If you have not recorded your loan in your name or your entity’s name, you can do so at any time. You can use a title company or you can prepare the assignment documents on your own. The information needed to record the loan at the county in your name or your entity’s name is included in your original purchase documents.
You will need to use the assignment documents that were issued at the time of your purchase.
Any title company can assist you in this effort. If you need assistance, please email and we have arranged for a title co to answer specific questions about this process and can, for a fee, assist you in recording your transaction.
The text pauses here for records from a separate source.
(** * aicommit: the diff chunker, the batch runner, the rate limiter and the
    message post-processing of [src/services/aiService.ts]

    JavaScript strings are sequences of UTF-16 code units; [length] counts
    code units, and only regular expressions carrying the [u] flag read
    surrogate pairs as one character.  The embedding keeps that
    representation: a string is a list of code units. *)

From Stdlib Require Import Ascii String.
From Stdlib Require Import List NArith ZArith Bool Arith Lia.
From Equations Require Import Equations.
Import ListNotations.

(** ** JavaScript strings *)

Module JS.

Definition jsstring := list N.

(** An ASCII literal of the source, as code units. *)
Definition lit (s : string) : jsstring :=
  map N_of_ascii (list_ascii_of_string s).

(** Truthiness of a string: only the empty string is falsy. *)
Definition truthy (s : jsstring) : bool :=
  match s with [] => false | _ :: _ => true end.

Fixpoint startsWith (p s : jsstring) : bool :=
  match p, s with
  | [], _ => true
  | _ :: _, [] => false
  | a :: p', b :: s' => N.eqb a b && startsWith p' s'
  end.

(** [String.prototype.includes] *)
Fixpoint includes (s needle : jsstring) : bool :=
  startsWith needle s ||
  match s with
  | [] => false
  | _ :: s' => includes s' needle
  end.

(** [String.prototype.split] with a non-empty string separator: the
    separator's occurrences are found from the left, without overlap;
    [skip] counts the code units of an occurrence still to be passed, and
    [piece] holds the current piece in reverse. *)
Fixpoint splitFrom (sep s : jsstring) (skip : nat) (piece : jsstring)
  : list jsstring :=
  match s with
  | [] => [rev piece]
  | c :: s' =>
      match skip with
      | S k => splitFrom sep s' k piece
      | O =>
          if startsWith sep s
          then rev piece :: splitFrom sep s' (length sep - 1) []
          else splitFrom sep s' 0 (c :: piece)
      end
  end.

Definition split (s sep : jsstring) : list jsstring :=
  splitFrom sep s 0 [].

(** [String.prototype.replace] with a string pattern and a replacement
    that holds no [$]: the first occurrence is replaced, later ones stay. *)
Fixpoint replaceFirst (s pat rep : jsstring) : jsstring :=
  if startsWith pat s then rep ++ skipn (length pat) s
  else match s with
       | [] => []
       | c :: s' => c :: replaceFirst s' pat rep
       end.

(** [Array.prototype.join] *)
Fixpoint join (sep : jsstring) (l : list jsstring) : jsstring :=
  match l with
  | [] => []
  | [x] => x
  | x :: rest => x ++ sep ++ join sep rest
  end.

(** [s.length]: the number of code units. *)
Definition len (s : jsstring) : Z := Z.of_nat (length s).

(** [Array.prototype.slice (from, to)] on indices inside [0, length]. *)
Definition slice {A} (l : list A) (from to : nat) : list A :=
  firstn (to - from) (skipn from l).

End JS.

Import JS.

(** ** Regular expressions

    A backtracking matcher in continuation-passing style, as ECMAScript
    specifies it: quantifiers are greedy, the first successful path wins,
    and a search tries the start positions from the left.  In every pattern
    of [aiService.ts] the atom under [*] and [+] is a single character
    class, so the syntax offers the quantifiers on classes only.  With the
    [u] flag a high surrogate followed by a low surrogate is read as one
    character; without it every code unit is a character. *)

Module Regex.

Definition isHigh (c : N) : bool := (55296 <=? c)%N && (c <=? 56319)%N.
Definition isLow (c : N) : bool := (56320 <=? c)%N && (c <=? 57343)%N.

(** The code point of a surrogate pair. *)
Definition decode (h l : N) : N :=
  (65536 + (h - 55296) * 1024 + (l - 56320))%N.

Definition cls := N -> bool.

Inductive regex : Type :=
| Eps
| Bos                          (* ^ without the m flag *)
| Cls (p : cls)                (* one character of the class *)
| Seq (r1 r2 : regex)
| Opt (r : regex)              (* r? *)
| Star (p : cls)               (* [p]* *)
| Plus (p : cls)               (* [p]+ *)
| Cap (n : nat) (r : regex).   (* capture group number n *)

Definition captures := list (nat * jsstring).

Definition orElse {A} (a b : option A) : option A :=
  match a with Some _ => a | None => b end.

Section Matcher.

Variable R : Type.
Variable u : bool.

(** The continuation receives the position reached and the input left. *)
Definition cont := nat -> jsstring -> option R.

(** Greedy repetition of a class: the longest run first, then shorter. *)
Fixpoint loop (p : cls) (pos : nat) (s : jsstring) (k : cont) {struct s}
  : option R :=
  match s with
  | [] => k pos s
  | h :: t =>
      let single :=
        if p h then orElse (loop p (pos + 1) t k) (k pos s) else k pos s in
      if u && isHigh h then
        match t with
        | l :: rest =>
            if isLow l then
              if p (decode h l)
              then orElse (loop p (pos + 2) rest k) (k pos s)
              else k pos s
            else single
        | [] => single
        end
      else single
  end.

(** One character of a class. *)
Definition one (p : cls) (pos : nat) (s : jsstring) (k : cont) : option R :=
  match s with
  | [] => None
  | h :: t =>
      let single := if p h then k (pos + 1) t else None in
      if u && isHigh h then
        match t with
        | l :: rest =>
            if isLow l then
              if p (decode h l) then k (pos + 2) rest else None
            else single
        | [] => single
        end
      else single
  end.

Fixpoint run (r : regex) (pos : nat) (s : jsstring) (caps : captures)
    (k : nat -> jsstring -> captures -> option R) {struct r} : option R :=
  match r with
  | Eps => k pos s caps
  | Bos => if pos =? 0 then k pos s caps else None
  | Cls p => one p pos s (fun pos' s' => k pos' s' caps)
  | Seq r1 r2 =>
      run r1 pos s caps (fun pos' s' caps' => run r2 pos' s' caps' k)
  | Opt r1 => orElse (run r1 pos s caps k) (k pos s caps)
  | Star p => loop p pos s (fun pos' s' => k pos' s' caps)
  | Plus p =>
      one p pos s
        (fun pos' s' => loop p pos' s' (fun pos'' s'' => k pos'' s'' caps))
  | Cap n r1 =>
      run r1 pos s caps
        (fun pos' s' caps' => k pos' s' ((n, firstn (pos' - pos) s) :: caps'))
  end.

End Matcher.

Arguments loop {R} u p pos s k.
Arguments one {R} u p pos s k.
Arguments run {R} u r pos s caps k.

(** What [exec] returns on success: [index], the matched text [m[0]], the
    groups, and the input after the match. *)
Record matchResult : Type := {
  index : nat;
  matched : jsstring;
  groups : captures;
  after : jsstring
}.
You may sell your loan to another buyer. You are responsible for finding the buyer and managing and executing the transaction. If you do sell your loan, it is recommended that the loan is recorded in the new lender’s name at the county. Please also contact Note Servicing Company to ensure that the servicing of the loan is properly transferred to the new owner.
You may contact Note Servicing Center for your loan maturity date.
In order to liquidate your loan, the borrower must either pay-off the loan or refinance the loan. Additionally, you can sell your loan to another buyer.
Generally speaking, an IRA account holder cannot transfer an asset to the account holder’s personal name or an entity in which the individual owns 50% or more without paying a tax (see IRS FAQ regarding prohibited transaction - https://www.irs.gov/retirement-plans/retirement-plan-investments-faqs. Please contact your IRA custodian and/or tax accountant to determine whether you can transfer the asset without paying a tax.
If your loan is maturing, the borrower can pay-off the loan, refinance the loan, or you can offer a loan extension to your current borrower. All of these options are dependent upon the borrower’s willingness and ability to perform one of these options. If your borrower is current on payments, you may want to consider offering a loan extension to your borrower. To offer an extension, it is recommended you use a title company or attorney to offer, negotiate and execute an extension.
If you want help with an extension, we have arranged for a title company to work out these details for you for a fee. The fees are generally $500.00 and are required to be paid up front by the lender but could be reimbursed by the borrower at closing.